Brief: Word for word, restate the lines of the listing from the one that holds "Definition is_ValueError (e" through the very last line, and nothing more.

Records supplied:
(** * Event router and Munshi telemetry pipeline: a shallow embedding

    Source files embedded here:
    - [src/event_driven_services/event_router.service.js]: the handler
      registry, the middleware chain, the RabbitMQ publisher bindings and
      the listener installed by [_initialize_router];
    - [src/event_driven_services/munshi.service.js]: envelope construction,
      stack-trace parsing and the queue / HTTP / delayed-retry decision tree;
    - [src/_core_app_connectivities/rabbitmq.js]: [sendToRabbitMQ] with its
      retry loop, and [RetryQMessage];
    - [src/_core_app_connectivities/memcache.js]: the report throttle, the
      failover state and its transitions, [getFromMemcache] and the reports
      it hands to Munshi.

    JavaScript values are modelled first, then the router, Munshi and the
    two connectors; the lemmas and the statements of the specification come
    after them, and further properties of the same code last.

    Conventions.  Numbers (priorities, timeouts, lifetimes, clock readings)
    are integers.  A missing ([undefined]) field or argument is [None].  A
    string is a sequence of one-byte characters.  Keys of the registries are
    own properties.  The lines that the registry methods themselves print on
    the console are not recorded; those of the listener and of the Munshi
    functions are. *)

From Stdlib Require Import ZArith Ascii String Lia.
From stdpp Require Import base numbers option list gmap strings pretty sorting.

Local Open Scope Z_scope.

(** ** JavaScript values and completions *)

#[local] Set Warnings "-register-all".

(** Plain data as it travels through the router and into the envelopes. *)
Inductive jsval : Type :=
  | JUndefined
  | JNull
  | JBool (b : bool)
  | JNum (n : Z)
  | JStr (s : string)
  | JArr (items : list jsval)
  | JObj (fields : list (string * jsval)).

Definition js_object : Type := list (string * jsval).

(** What a [throw] or a rejected promise carries: an [Error] with its
    message, [undefined] or [null], or some other value without a [message]
    property (a string, a number).  The source reads [.message] of the
    values it catches, which is itself a [TypeError] when the value is
    [undefined] or [null]. *)
Inductive js_thrown : Type :=
  | ErrorObject (message : string)
  | NullishValue
  | OtherValue.

(** A synchronous completion: normal return or an exception. *)
Inductive completion (A : Type) : Type :=
  | Returned (a : A)
  | Thrown (e : js_thrown).
Arguments Returned {A} a.
Arguments Thrown {A} e.

#[global] Instance completion_ret : MRet completion := fun A a => Returned a.

#[global] Instance completion_bind : MBind completion := fun A B k c =>
  match c with
  | Returned a => k a
  | Thrown e => Thrown e
  end.

(** [try { c } catch (e) { h e }] *)
Definition try_catch {A} (c : completion A) (h : js_thrown -> completion A)
  : completion A :=
  match c with
  | Returned a => Returned a
  | Thrown e => h e
  end.

(** [e.message] for a caught value [e]. *)
Definition read_message (e : js_thrown) : completion (option string) :=
  match e with
  | ErrorObject m => Returned (Some m)
  | NullishValue =>
      Thrown (ErrorObject "Cannot read properties of undefined (reading 'message')")
  | OtherValue => Returned None
  end.

(** [x || d] on an optional number: [undefined], [null] and [0] are falsy. *)
Definition or_num (x : option Z) (d : Z) : Z :=
  match x with
  | Some n => if n =? 0 then d else n
  | None => d
  end.

(** [x || null] on an optional number. *)
Definition or_null (x : option Z) : option Z :=
  match x with
  | Some n => if n =? 0 then None else Some n
  | None => None
  end.

(** [x || d] on an optional string: the empty string is falsy. *)
Definition or_str (x : option string) (d : string) : string :=
  match x with
  | Some "" => d
  | Some s => s
  | None => d
  end.
(** * Side by Side: survey parsing cascade and positional comparison

    A shallow embedding of [side_by_side.py]: the header standardizer
    ([standardize_headers]), the three layout strategies driven by
    [parse_survey_file], and the comparison loop of [update_tables].

    Conventions of the embedding.
    - A decoded sheet ([pd.read_csv] / [pd.read_excel] with [header=None]) is
      a grid of cells; a cell is blank (NaN), a text or a number.  Decoding
      bytes into the grid is pandas' work and is not modelled.
    - Numbers are exact decimals [m / 10^k] together with the two signed
      infinities; NaN is the absent value ([None]).  Binary rounding of
      float64 is not modelled, so the values of the model and of the code
      part where float64 shows: a decimal text that is no float64 and lies
      on a tie (the code formats 1.015 as 1.01, the model as 1.02), a
      numeral beyond the float64 range (the code coerces 1e400 to NaN and
      drops the row, the model keeps it), and the sign of a negative zero.
    - Strings are ASCII strings; [str.lower] and [str.strip] act on ASCII
      letters and ASCII whitespace.  Python also lowers and strips outside
      ASCII (a header cell ending in a no-break space U+00A0 is stripped by
      the code, not by the model); the texts of the cells are taken to be
      ASCII.
    - Python exceptions are values of [exn]; a function that can raise
      returns [result A = exn + A]. *)

From Stdlib Require Import List String Ascii ZArith NArith QArith Lia Bool Arith.
From Stdlib Require Import DecimalString DecimalPos DecimalN Decimal Permutation Lqa Sorted.
Import ListNotations.

Local Open Scope string_scope.
Local Open Scope list_scope.

(** ** Exceptions and the error monad

    A [ValueError] and an [IndexError] hold their message, a [KeyError]
    holds the key that was not found: a label or a row number.  The
    messages are abridged: the interpolated header lists are left out, and
    pandas' own messages of [ValueError] and [IndexError] are shortened. *)

Inductive pykey : Type :=
| KStr (s : string)
| KInt (n : nat).

Inductive exn : Type :=
| ValueError (msg : string)
| IndexError (msg : string)
| KeyError (key : pykey).

Definition is_ValueError (e : exn) : bool :=
  match e with ValueError _ => true | _ => false end.

Definition result (A : Type) : Type := (exn + A)%type.

Definition ret {A} (a : A) : result A := inr a.
Definition raise {A} (e : exn) : result A := inl e.

Definition bind {A B} (m : result A) (f : A -> result B) : result B :=
  match m with
  | inl e => inl e
  | inr a => f a
  end.

Notation "x <- m ;; k" := (bind m (fun x => k))
  (at level 61, m at next level, right associativity).

(** [for x in xs: st = body x st], stopping at the first exception. *)
Fixpoint foldM {A S} (body : A -> S -> result S) (xs : list A) (st : S)
  : result S :=
  match xs with
  | [] => ret st
  | x :: xs' => st' <- body x st ;; foldM body xs' st'
  end.

(** ** Strings: [str.lower], [str.strip], membership *)

Definition lower_ascii (c : ascii) : ascii :=
  let n := N_of_ascii c in
  if ((65 <=? n) && (n <=? 90))%N then ascii_of_N (n + 32) else c.

Fixpoint lower (s : string) : string :=
  match s with
  | EmptyString => EmptyString
  | String c r => String (lower_ascii c) (lower r)
  end.

(** ASCII characters for which [str.isspace] holds. *)
Definition is_space (c : ascii) : bool :=
  let n := N_of_ascii c in
  (((9 <=? n) && (n <=? 13)) || ((28 <=? n) && (n <=? 32)))%N.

Answer to the exercise:
Definition is_ValueError (e : exn) : bool :=
  match e with ValueError _ => true | _ => false end.

Definition result (A : Type) : Type := (exn + A)%type.

Definition ret {A} (a : A) : result A := inr a.
Definition raise {A} (e : exn) : result A := inl e.

Definition bind {A B} (m : result A) (f : A -> result B) : result B :=
  match m with
  | inl e => inl e
  | inr a => f a
  end.

Notation "x <- m ;; k" := (bind m (fun x => k))
  (at level 61, m at next level, right associativity).

(** [for x in xs: st = body x st], stopping at the first exception. *)
Fixpoint foldM {A S} (body : A -> S -> result S) (xs : list A) (st : S)
  : result S :=
  match xs with
  | [] => ret st
  | x :: xs' => st' <- body x st ;; foldM body xs' st'
  end.

(** ** Strings: [str.lower], [str.strip], membership *)

Definition lower_ascii (c : ascii) : ascii :=
  let n := N_of_ascii c in
  if ((65 <=? n) && (n <=? 90))%N then ascii_of_N (n + 32) else c.

Fixpoint lower (s : string) : string :=
  match s with
  | EmptyString => EmptyString
  | String c r => String (lower_ascii c) (lower r)
  end.

(** ASCII characters for which [str.isspace] holds. *)
Definition is_space (c : ascii) : bool :=
  let n := N_of_ascii c in
  (((9 <=? n) && (n <=? 13)) || ((28 <=? n) && (n <=? 32)))%N.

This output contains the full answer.